I have grieved like a professional mourner – in every waking moment, draining every ounce of my life force.

I died – without leaving my body.

Loss is devastating.

It’s painful and sad, and it truly stops us in our tracks.

It brings up fears about our safety and abilities.

It makes us question reality. It’s so damn unfair. It’s literally one of the hardest things we ever face – and we don’t get a choice about that.

You see, before your loss, you were one person. You knew who you were. You made sense in the context of your life. But that identity was ripped away in the moment of our loss. That moment did not only bring pain and sorrow, it also brought confusion and fear.

Your brain lost its ability to plan and reason.

There’s a lot of uncertainty at this time. Even though going back to the old life isn’t possible, part of you wants to do that anyway.

In the midst of his death, I lost my life, too. He died on April 1, 2014 at 7:40 A.M. I died with him, at 7:41 A.M. His body was lifeless. My body was numb.

Loss felt like a tsunami hitting me from the inside – my brain, my heart, my arms, my legs – and washing away my inner knowing of what life was supposed to feel like.

There are no words to describe the experience of losing someone you love more than life itself.

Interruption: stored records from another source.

Section Monad.
Context {E S X : Type}.

#[export] Instance M_ret : MRet (M E S X) := fun A a _ s => (Ok a, s).

#[export] Instance M_bind : MBind (M E S X) := fun A B f m e s =>
  match m e s with
  | (Ok a, s') => f a e s'
  | (Fail x, s') => (Fail x, s')
  end.

Definition fail {A} (x : X) : M E S X A := fun _ s => (Fail x, s).
Definition ask : M E S X E := fun e s => (Ok e, s).
Definition gets {A} (f : S -> A) : M E S X A := fun _ s => (Ok (f s), s).
Definition modify (f : S -> S) : M E S X unit := fun _ s => (Ok tt, f s).

(** Go's [if cond { return err }]. *)
Definition guard_or (b : bool) (x : X) : M E S X unit := if b then mret tt else fail x.

Definition lift_result {A} (r : result X A) : M E S X A := fun _ s => (r, s).

(** Go's [x, err := m; if errors.Is(err, e) {...}]: the error becomes a value. *)
Definition attempt {A} (m : M E S X A) : M E S X (result X A) := fun e s =>
  let '(r, s') := m e s in (Ok r, s').

Lemma bind_ok {A B} (m : M E S X A) (f : A -> M E S X B) e s b s' :
  (m ≫= f) e s = (Ok b, s') <-> exists a s1, m e s = (Ok a, s1) /\ f a e s1 = (Ok b, s').
Proof.
  unfold mbind, M_bind. split.
  - destruct (m e s) as [[a|x] s1]; [eauto | discriminate].
  - intros (a & s1 & -> & ->). done.
Qed.

Lemma bind_fail {A B} (m : M E S X A) (f : A -> M E S X B) e s x s' :
  (m ≫= f) e s = (Fail x, s') <->
  m e s = (Fail x, s') \/ exists a s1, m e s = (Ok a, s1) /\ f a e s1 = (Fail x, s').
Proof.
  unfold mbind, M_bind. split.
  - destruct (m e s) as [[a|y] s1]; [eauto|]. intros [= -> ->]. by left.
  - intros [->|(a & s1 & -> & ->)]; done.
Qed.

Lemma bind_step {A B} (m : M E S X A) (f : A -> M E S X B) e s a s1 :
  m e s = (Ok a, s1) -> (m ≫= f) e s = f a e s1.
Proof. unfold mbind, M_bind. by intros ->. Qed.

Lemma ret_ok {A} (a b : A) (e : E) (s s' : S) :
  (mret a : M E S X A) e s = (Ok b, s') <-> a = b /\ s = s'.
Proof. unfold mret, M_ret. split; [by intros [= -> ->] | by intros [-> ->]]. Qed.

Lemma fail_ok {A} (x : X) (b : A) (e : E) (s s' : S) : fail x e s <> (Ok b, s').
Proof. discriminate. Qed.

Lemma gets_ok {A} (f : S -> A) b e s s' : gets f e s = (Ok b, s') <-> f s = b /\ s = s'.
Proof. unfold gets. split; [by intros [= -> ->] | by intros [-> ->]]. Qed.

Lemma guard_ok b (x : X) (e : E) (s s' : S) u :
  guard_or b x e s = (Ok u, s') <-> b = true /\ s = s'.
Proof. destruct b, u; cbn; split; try by intros [= ->]. by intros [? ->]. intros [? _]; done. Qed.
End Monad.

(** ** Record updates

    [r <| f := v |>] rebuilds a record with one field changed.  A record type
    takes part by giving its eta expansion as an [Eta] instance. *)
Class Eta (R : Type) : Type := eta_of : R -> R.
Class SetField {R T : Type} (p : R -> T) : Type := set_field : (T -> T) -> R -> R.
Arguments set_field {R T} p {_} _ _.

Ltac build_set_field p :=
  lazymatch type of p with
  | ?R -> ?T =>
    let e := constr:(_ : Eta R) in
    let f := fresh "f" in let r := fresh "r" in
    refine (fun (f : T -> T) (r : R) => _);
    let body := eval hnf in (e r) in
    let g := eval pattern (p r) in body in
    lazymatch g with
    | ?h _ => let out := eval cbv beta in (h (f (p r))) in exact out
    end
  end.
#[export] Hint Extern 1 (SetField ?p) => build_set_field p : typeclass_instances.

Declare Scope farm_scope.
Delimit Scope farm_scope with farm.
Notation "r <| p := v |>" := (set_field p (fun _ => v) r)
  (at level 12, left associativity, p at level 11, format "r  <| p  :=  v |>") : farm_scope.
#[global] Open Scope farm_scope.

(** ** Ordering: SQL's [ORDER BY t, id] and its first matching row *)
Definition key : Type := Z * string.

Definition key_le (a b : key) : Prop := a.1 < b.1 \/ (a.1 = b.1 /\ String.le a.2 b.2).

#[export] Instance key_le_dec : RelDecision key_le.
Proof. intros a b. unfold key_le. apply _. Defined.

#[export] Instance key_le_total : Total key_le.
Proof.
  intros [t1 i1] [t2 i2]. unfold key_le; cbn.
  destruct (Z.lt_trichotomy t1 t2) as [?|[->|?]]; [by left; left| |by right; left].
  destruct (String.le_total i1 i2); [left|right]; right; done.
Qed.

#[export] Instance key_le_trans : Transitive key_le.
Proof.
  intros [t1 i1] [t2 i2] [t3 i3]. unfold key_le; cbn.
  intros [?|[-> ?]] [?|[-> ?]]; [left; lia|by left|by left|right; split; [done|by etrans]].
Qed.

Section OrderBy.
Context {R : Type} (k : R -> key).

Definition by_key (a b : R) : Prop := key_le (k a) (k b).

#[export] Instance by_key_dec : RelDecision by_key.
Proof. intros a b. unfold by_key. apply _. Defined.

Definition order_by (l : list R) : list R := merge_sort by_key l.

Lemma order_by_perm l : order_by l ≡ₚ l.
Proof. apply merge_sort_Permutation. Qed.

Lemma elem_of_order_by x l : x ∈ order_by l <-> x ∈ l.
Proof. by rewrite order_by_perm. Qed.

Lemma order_by_sorted l : StronglySorted by_key (order_by l).
Proof.
  apply StronglySorted_merge_sort.
  - intros a b c. unfold by_key. apply key_le_trans.
  - intros a b. unfold by_key. apply key_le_total.
Qed.
End OrderBy.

You cannot know the feeling unless you have experienced it.

It felt like I was having an out-of-body experience or watching a movie in slow motion. I wish I knew how it was for him. I wanted to go with him. But I knew I couldn’t. Our one path split in two. It was time to say good-bye. Forever.

The memory of the realization that my life was about to change is imprinted indelibly in my mind. I knew then that the death I felt within me was something I had never been prepared for, and that it was possible I might not survive this powerful kind of grieving.

I already missed him, in the few seconds I had been without him. I remember looking around me, taking in the room. And then I took my first breath of this new life. Gasping for air, each breath was immense struggle. My body did not feel like my own. It was heavy, and tired, and acted as if it did not want to go where I was taking it.

I was emotionally tormented, mentally deranged from the grief, brokenhearted, and above all else, in love with a dead man.

It had happened.

He had died.

Forever.

The silence I experienced that early morning had a physical manifestation. The silence of grief attacks your body. It makes its mark. It is so heavy that it is almost like life slows down until everything pauses. Every time you move and every time you speak the silence is amplified.

I never knew that silence was so loud during grief.

It was screaming at me.

It was speaking to me, but I could not hear it. I felt insane.

What I experienced upon my husband’s immediate absence was disbelief. I couldn’t believe I’d never see him again. I was even questioning whether my husband was dead. I could not understand how he could never come back. I was a human being experiencing an inhuman condition. Grief.

I remember the water running in the shower. It was so loud. Even water felt painful.

The pain I was experiencing…my body truly could not endure that kind of experience for long.

Nobody could help me.

Nobody could help me.

Nobody had warned me that I wouldn’t be able to go back to what I had left behind. Not only was he gone, but nothing in my life felt the same. Everything about me changed, and everything about the world around me was altered forever.